(** C1 (as amended): whenever the loop is between two iterations (before
    the loop, after the body of an iteration), [global_best_value] equals the
    least [best_value] of the swarm, and the recorded global bests are
    non-increasing; an iteration started there succeeds, never raises the
    global best, records it, and ends with the equality again; after its
    [for] loop and before the recomputation some particle is at least as
    good as the global best, so there the global best is only known to be
    greater than or equal to the least [best_value]. *)
Theorem global_best_elitist (cfg : Config) (objective : vec -> R)
    (init_draws : nat -> nat -> R) (st : State) (d : step_draws) :
  reachable cfg objective init_draws st ->
  is_min_best (global_best_value st) (swarm st) /\
  nonincreasing (best_values_history st) /\
  (exists q : Particle, In q (mid_step cfg objective d st) /\
     best_value q <= global_best_value st) /\
  exists st1 : State,
    iteration_body cfg objective d st = Ok st1 /\
    swarm st1 = mid_step cfg objective d st /\
    global_best_value st1 <= global_best_value st /\
    best_values_history st1 = best_values_history st ++ [global_best_value st1] /\
    is_min_best (global_best_value st1) (swarm st1).
Proof.
  intros Hr. pose proof (reachable_synchronized _ _ _ _ Hr) as Hs.
  split; [apply Hs|]. split; [apply (reachable_history _ _ _ _ Hr)|].
  split; [now apply mid_step_reaches_global_best|].
  destruct (iteration_body_spec cfg objective d st Hs)
    as (st1 & E & Esw & Hle & Eh & _ & Hs1).
  exists st1. repeat split; try assumption; apply Hs1.
Qed.

(** ** A run of the script *)

Lemma michalewicz_5 (a b c d e : R) :
  michalewicz [a; b; c; d; e] =
  - (0 + sin a * sin (1 * a ^ 2 / PI) ^ 20
       + sin b * sin ((1 + 1) * b ^ 2 / PI) ^ 20
       + sin c * sin ((1 + 1 + 1) * c ^ 2 / PI) ^ 20
       + sin d * sin ((1 + 1 + 1 + 1) * d ^ 2 / PI) ^ 20
       + sin e * sin ((1 + 1 + 1 + 1 + 1) * e ^ 2 / PI) ^ 20).
Proof. reflexivity. Qed.

Lemma michalewicz_origin : michalewicz [0; 0; 0; 0; 0] = 0.
Proof. rewrite michalewicz_5, sin_0. ring. Qed.

Lemma michalewicz_half_pi_4 : michalewicz [0; 0; 0; PI / 2; 0] = 0.
Proof.
  rewrite michalewicz_5, sin_0.
  replace ((1 + 1 + 1 + 1) * (PI / 2) ^ 2 / PI) with PI
    by (field; apply PI_neq0).
  rewrite sin_PI. ring.
Qed.

Lemma michalewicz_quarter_pi_4 : michalewicz [0; 0; 0; PI / 4; 0] < 0.
Proof.
  rewrite michalewicz_5, sin_0.
  replace ((1 + 1 + 1 + 1) * (PI / 4) ^ 2 / PI) with (PI / 4)
    by (field; apply PI_neq0).
  assert (H : 0 < sin (PI / 4)).
  { apply sin_gt_0; pose proof PI_RGT_0; lra. }
  pose proof (pow_lt _ 20 H) as H20.
  assert (0 < sin (PI / 4) * sin (PI / 4) ^ 20) by now apply Rmult_lt_0_compat.
  lra.
Qed.

Lemma init_leader_particle :
  Particle_init script_config michalewicz (leader_init_draws 0) = leader_particle.
Proof.
  unfold Particle_init, leader_particle.
  assert (E : np_uniform (X_MIN script_config) (X_MAX script_config)
                (NUM_DIMENSIONS script_config) (leader_init_draws 0)
              = [0; 0; 0; PI / 2; 0]).
  { cbv [np_uniform script_config X_MIN X_MAX NUM_DIMENSIONS map seq leader_init_draws].
    repeat apply (f_equal2 (@cons R)); try lra; reflexivity. }
  rewrite E, michalewicz_half_pi_4. reflexivity.
Qed.

Lemma init_origin_particle (k : nat) :
  Particle_init script_config michalewicz (leader_init_draws (S k)) = origin_particle.
Proof.
  unfold Particle_init, origin_particle.
  assert (E : np_uniform (X_MIN script_config) (X_MAX script_config)
                (NUM_DIMENSIONS script_config) (leader_init_draws (S k))
              = [0; 0; 0; 0; 0]).
  { cbv [np_uniform script_config X_MIN X_MAX NUM_DIMENSIONS map seq leader_init_draws].
    repeat apply (f_equal2 (@cons R)); try lra; reflexivity. }
  rewrite E, michalewicz_origin. reflexivity.
Qed.

Lemma leader_initial_swarm :
  initial_swarm script_config michalewicz leader_init_draws
  = leader_particle :: repeat origin_particle 99.
Proof.
  unfold initial_swarm.
  change (NUM_PARTICLES script_config) with 100%nat.
  change (seq 0 100) with (cons 0%nat (seq 1%nat 99%nat)).
  rewrite map_cons, init_leader_particle. f_equal.
  rewrite <- seq_shift, map_map.
  generalize 99%nat as n. intros n.
  rewrite <- (length_seq n 0) at 2.
  induction (seq 0 n) as [|k l IH]; simpl; [reflexivity|].
  now rewrite init_origin_particle, IH.
Qed.

Lemma origin_particle_improves :
  best_value (update_particle script_config michalewicz (position leader_particle)
                (quarter_step_draws 1%nat) origin_particle) < 0.
Proof.
  unfold update_particle.
  set (q := update_velocity script_config origin_particle (position leader_particle)
              (fst (quarter_step_draws 1%nat)) (snd (quarter_step_draws 1%nat))).
  assert (E : np_clip (vadd (position q) (velocity q))
                (X_MIN script_config) (X_MAX script_config)
              = [0; 0; 0; PI / 4; 0]).
  { cbv [q np_clip vadd vsub vmul vscale map2 map update_velocity position velocity
         best_position origin_particle leader_particle quarter_step_draws fst snd
         np_uniform seq script_config X_MIN X_MAX NUM_DIMENSIONS INERTIA_WEIGHT
         COGNITIVE_CONST SOCIAL_CONST].
    pose proof PI_RGT_0.
    repeat apply (f_equal2 (@cons R)); try (rewrite clip1_inside; lra).
    reflexivity. }
  unfold update_position. rewrite E. pose proof michalewicz_quarter_pi_4.
  destruct Rlt_dec as [Hlt|Hn]; simpl.
  - exact Hlt.
  - simpl in Hn. lra.
Qed.

Lemma leader_initial_state :
  initial_state script_config michalewicz leader_init_draws = Ok leader_state.
Proof.
  unfold initial_state. rewrite leader_initial_swarm.
  unfold py_min. rewrite min_from_first; [reflexivity|].
  intros x Hx. apply repeat_spec in Hx. subst x. simpl. lra.
Qed.

(** In this run, after the [for] loop of the first iteration the particle at
    index 1 has a personal best below the global best, which is recomputed
    only afterwards: there [global_best_value <= min(p.best_value)] fails. *)
Lemma global_best_above_min_mid_step :
  initial_state script_config michalewicz leader_init_draws = Ok leader_state /\
  ~ le_all_bests (global_best_value leader_state)
      (mid_step script_config michalewicz quarter_step_draws leader_state).
Proof.
  split; [exact leader_initial_state|].
  intros H.
  specialize (H (update_particle script_config michalewicz (position leader_particle)
                   (quarter_step_draws 1%nat) origin_particle)).
  pose proof origin_particle_improves as Hlt.
  assert (Hin : In (update_particle script_config michalewicz (position leader_particle)
                      (quarter_step_draws 1%nat) origin_particle)
                   (mid_step script_config michalewicz quarter_step_draws leader_state)).
  { right. left. reflexivity. }
  specialize (H Hin). change (global_best_value leader_state) with 0 in H. lra.
Qed.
----
§ **TASK GOAL**: Write out only the lines from the very start of the entries above to the line that includes "Theorem global_best_elitist (cfg", both ends included, each one unchanged.

§ **EXERCISE SOLUTION**:
(** C1 (as amended): whenever the loop is between two iterations (before
    the loop, after the body of an iteration), [global_best_value] equals the
    least [best_value] of the swarm, and the recorded global bests are
    non-increasing; an iteration started there succeeds, never raises the
    global best, records it, and ends with the equality again; after its
    [for] loop and before the recomputation some particle is at least as
    good as the global best, so there the global best is only known to be
    greater than or equal to the least [best_value]. *)
Theorem global_best_elitist (cfg : Config) (objective : vec -> R)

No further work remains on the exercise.